**About this exercise:** Everything in the listing below must be set down again exactly.

**Information shown:**

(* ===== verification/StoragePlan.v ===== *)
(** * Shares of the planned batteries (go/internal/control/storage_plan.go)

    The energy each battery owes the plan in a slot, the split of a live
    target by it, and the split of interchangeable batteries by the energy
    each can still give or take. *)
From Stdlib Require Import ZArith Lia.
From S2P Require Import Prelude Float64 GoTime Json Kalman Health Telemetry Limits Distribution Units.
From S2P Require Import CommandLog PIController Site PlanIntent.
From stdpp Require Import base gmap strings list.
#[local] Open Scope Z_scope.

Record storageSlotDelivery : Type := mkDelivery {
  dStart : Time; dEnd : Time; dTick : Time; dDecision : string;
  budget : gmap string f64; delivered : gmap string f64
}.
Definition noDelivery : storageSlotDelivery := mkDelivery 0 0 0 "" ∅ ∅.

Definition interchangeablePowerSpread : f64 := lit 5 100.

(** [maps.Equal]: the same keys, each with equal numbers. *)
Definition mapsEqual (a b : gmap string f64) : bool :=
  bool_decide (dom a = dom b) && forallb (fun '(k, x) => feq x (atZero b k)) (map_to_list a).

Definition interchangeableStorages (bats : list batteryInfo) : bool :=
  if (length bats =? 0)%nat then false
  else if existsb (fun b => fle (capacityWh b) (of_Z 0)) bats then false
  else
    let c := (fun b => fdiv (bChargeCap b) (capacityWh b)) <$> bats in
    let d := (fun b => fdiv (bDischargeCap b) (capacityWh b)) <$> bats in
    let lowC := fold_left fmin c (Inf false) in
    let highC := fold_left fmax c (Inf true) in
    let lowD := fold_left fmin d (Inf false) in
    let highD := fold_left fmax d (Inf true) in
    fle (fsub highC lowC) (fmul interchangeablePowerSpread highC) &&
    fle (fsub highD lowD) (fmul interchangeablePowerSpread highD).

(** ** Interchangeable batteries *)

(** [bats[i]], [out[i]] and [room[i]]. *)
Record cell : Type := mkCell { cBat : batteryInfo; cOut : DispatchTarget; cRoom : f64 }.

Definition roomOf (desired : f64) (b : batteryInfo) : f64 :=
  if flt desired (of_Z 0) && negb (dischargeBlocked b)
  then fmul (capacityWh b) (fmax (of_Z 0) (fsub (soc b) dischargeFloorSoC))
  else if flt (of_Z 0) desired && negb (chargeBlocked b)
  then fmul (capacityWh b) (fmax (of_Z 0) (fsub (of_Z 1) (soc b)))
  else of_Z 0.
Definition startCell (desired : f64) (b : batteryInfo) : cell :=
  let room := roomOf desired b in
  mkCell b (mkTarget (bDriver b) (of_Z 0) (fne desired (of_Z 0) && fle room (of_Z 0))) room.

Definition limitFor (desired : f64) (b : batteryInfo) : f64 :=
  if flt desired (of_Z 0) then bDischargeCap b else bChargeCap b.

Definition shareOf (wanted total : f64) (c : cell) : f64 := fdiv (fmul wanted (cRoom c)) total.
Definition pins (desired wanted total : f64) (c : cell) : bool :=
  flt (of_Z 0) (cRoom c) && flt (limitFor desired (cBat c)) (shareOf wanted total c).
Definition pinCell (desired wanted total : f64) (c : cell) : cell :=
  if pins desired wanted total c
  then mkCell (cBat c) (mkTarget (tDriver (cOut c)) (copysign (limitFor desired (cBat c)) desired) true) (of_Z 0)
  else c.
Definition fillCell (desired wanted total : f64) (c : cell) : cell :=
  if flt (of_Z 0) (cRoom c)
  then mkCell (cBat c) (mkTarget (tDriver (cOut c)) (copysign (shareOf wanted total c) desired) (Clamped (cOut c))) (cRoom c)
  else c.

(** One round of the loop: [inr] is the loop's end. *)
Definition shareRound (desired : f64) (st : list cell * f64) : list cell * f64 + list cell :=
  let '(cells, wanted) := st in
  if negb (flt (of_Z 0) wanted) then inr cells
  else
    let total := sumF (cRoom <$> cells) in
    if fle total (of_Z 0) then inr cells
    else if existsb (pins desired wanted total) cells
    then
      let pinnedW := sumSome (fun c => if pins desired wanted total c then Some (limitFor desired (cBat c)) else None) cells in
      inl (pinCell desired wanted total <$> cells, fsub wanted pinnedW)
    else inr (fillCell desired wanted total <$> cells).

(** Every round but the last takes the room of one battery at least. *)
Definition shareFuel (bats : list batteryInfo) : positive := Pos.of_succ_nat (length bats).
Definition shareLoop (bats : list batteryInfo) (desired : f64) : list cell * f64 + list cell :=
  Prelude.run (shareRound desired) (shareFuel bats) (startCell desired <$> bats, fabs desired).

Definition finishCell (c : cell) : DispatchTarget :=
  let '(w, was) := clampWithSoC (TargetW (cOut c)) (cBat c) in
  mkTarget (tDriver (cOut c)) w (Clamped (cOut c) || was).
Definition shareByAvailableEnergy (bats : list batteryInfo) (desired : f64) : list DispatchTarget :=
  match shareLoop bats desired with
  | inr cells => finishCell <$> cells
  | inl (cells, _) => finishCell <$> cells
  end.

**Answer space:**
(* ===== verification/StoragePlan.v ===== *)
(** * Shares of the planned batteries (go/internal/control/storage_plan.go)

    The energy each battery owes the plan in a slot, the split of a live
    target by it, and the split of interchangeable batteries by the energy
    each can still give or take. *)
From Stdlib Require Import ZArith Lia.
From S2P Require Import Prelude Float64 GoTime Json Kalman Health Telemetry Limits Distribution Units.
From S2P Require Import CommandLog PIController Site PlanIntent.
From stdpp Require Import base gmap strings list.
#[local] Open Scope Z_scope.

Record storageSlotDelivery : Type := mkDelivery {
  dStart : Time; dEnd : Time; dTick : Time; dDecision : string;
  budget : gmap string f64; delivered : gmap string f64
}.
Definition noDelivery : storageSlotDelivery := mkDelivery 0 0 0 "" ∅ ∅.

Definition interchangeablePowerSpread : f64 := lit 5 100.

(** [maps.Equal]: the same keys, each with equal numbers. *)
Definition mapsEqual (a b : gmap string f64) : bool :=
  bool_decide (dom a = dom b) && forallb (fun '(k, x) => feq x (atZero b k)) (map_to_list a).

Definition interchangeableStorages (bats : list batteryInfo) : bool :=
  if (length bats =? 0)%nat then false
  else if existsb (fun b => fle (capacityWh b) (of_Z 0)) bats then false
  else
    let c := (fun b => fdiv (bChargeCap b) (capacityWh b)) <$> bats in
    let d := (fun b => fdiv (bDischargeCap b) (capacityWh b)) <$> bats in
    let lowC := fold_left fmin c (Inf false) in
    let highC := fold_left fmax c (Inf true) in
    let lowD := fold_left fmin d (Inf false) in
    let highD := fold_left fmax d (Inf true) in
    fle (fsub highC lowC) (fmul interchangeablePowerSpread highC) &&
    fle (fsub highD lowD) (fmul interchangeablePowerSpread highD).

(** ** Interchangeable batteries *)

(** [bats[i]], [out[i]] and [room[i]]. *)
Record cell : Type := mkCell { cBat : batteryInfo; cOut : DispatchTarget; cRoom : f64 }.

Definition roomOf (desired : f64) (b : batteryInfo) : f64 :=
  if flt desired (of_Z 0) && negb (dischargeBlocked b)
  then fmul (capacityWh b) (fmax (of_Z 0) (fsub (soc b) dischargeFloorSoC))
  else if flt (of_Z 0) desired && negb (chargeBlocked b)
  then fmul (capacityWh b) (fmax (of_Z 0) (fsub (of_Z 1) (soc b)))
  else of_Z 0.
Definition startCell (desired : f64) (b : batteryInfo) : cell :=
  let room := roomOf desired b in
  mkCell b (mkTarget (bDriver b) (of_Z 0) (fne desired (of_Z 0) && fle room (of_Z 0))) room.

Definition limitFor (desired : f64) (b : batteryInfo) : f64 :=
  if flt desired (of_Z 0) then bDischargeCap b else bChargeCap b.

Definition shareOf (wanted total : f64) (c : cell) : f64 := fdiv (fmul wanted (cRoom c)) total.
Definition pins (desired wanted total : f64) (c : cell) : bool :=
  flt (of_Z 0) (cRoom c) && flt (limitFor desired (cBat c)) (shareOf wanted total c).
Definition pinCell (desired wanted total : f64) (c : cell) : cell :=
  if pins desired wanted total c
  then mkCell (cBat c) (mkTarget (tDriver (cOut c)) (copysign (limitFor desired (cBat c)) desired) true) (of_Z 0)
  else c.
Definition fillCell (desired wanted total : f64) (c : cell) : cell :=
  if flt (of_Z 0) (cRoom c)
  then mkCell (cBat c) (mkTarget (tDriver (cOut c)) (copysign (shareOf wanted total c) desired) (Clamped (cOut c))) (cRoom c)
  else c.

(** One round of the loop: [inr] is the loop's end. *)
Definition shareRound (desired : f64) (st : list cell * f64) : list cell * f64 + list cell :=
  let '(cells, wanted) := st in
  if negb (flt (of_Z 0) wanted) then inr cells
  else
    let total := sumF (cRoom <$> cells) in
    if fle total (of_Z 0) then inr cells
    else if existsb (pins desired wanted total) cells
    then
      let pinnedW := sumSome (fun c => if pins desired wanted total c then Some (limitFor desired (cBat c)) else None) cells in
      inl (pinCell desired wanted total <$> cells, fsub wanted pinnedW)
    else inr (fillCell desired wanted total <$> cells).

(** Every round but the last takes the room of one battery at least. *)
Definition shareFuel (bats : list batteryInfo) : positive := Pos.of_succ_nat (length bats).
Definition shareLoop (bats : list batteryInfo) (desired : f64) : list cell * f64 + list cell :=
  Prelude.run (shareRound desired) (shareFuel bats) (startCell desired <$> bats, fabs desired).

Definition finishCell (c : cell) : DispatchTarget :=
  let '(w, was) := clampWithSoC (TargetW (cOut c)) (cBat c) in
  mkTarget (tDriver (cOut c)) w (Clamped (cOut c) || was).
Definition shareByAvailableEnergy (bats : list batteryInfo) (desired : f64) : list DispatchTarget :=
  match shareLoop bats desired with
  | inr cells => finishCell <$> cells
  | inl (cells, _) => finishCell <$> cells
  end.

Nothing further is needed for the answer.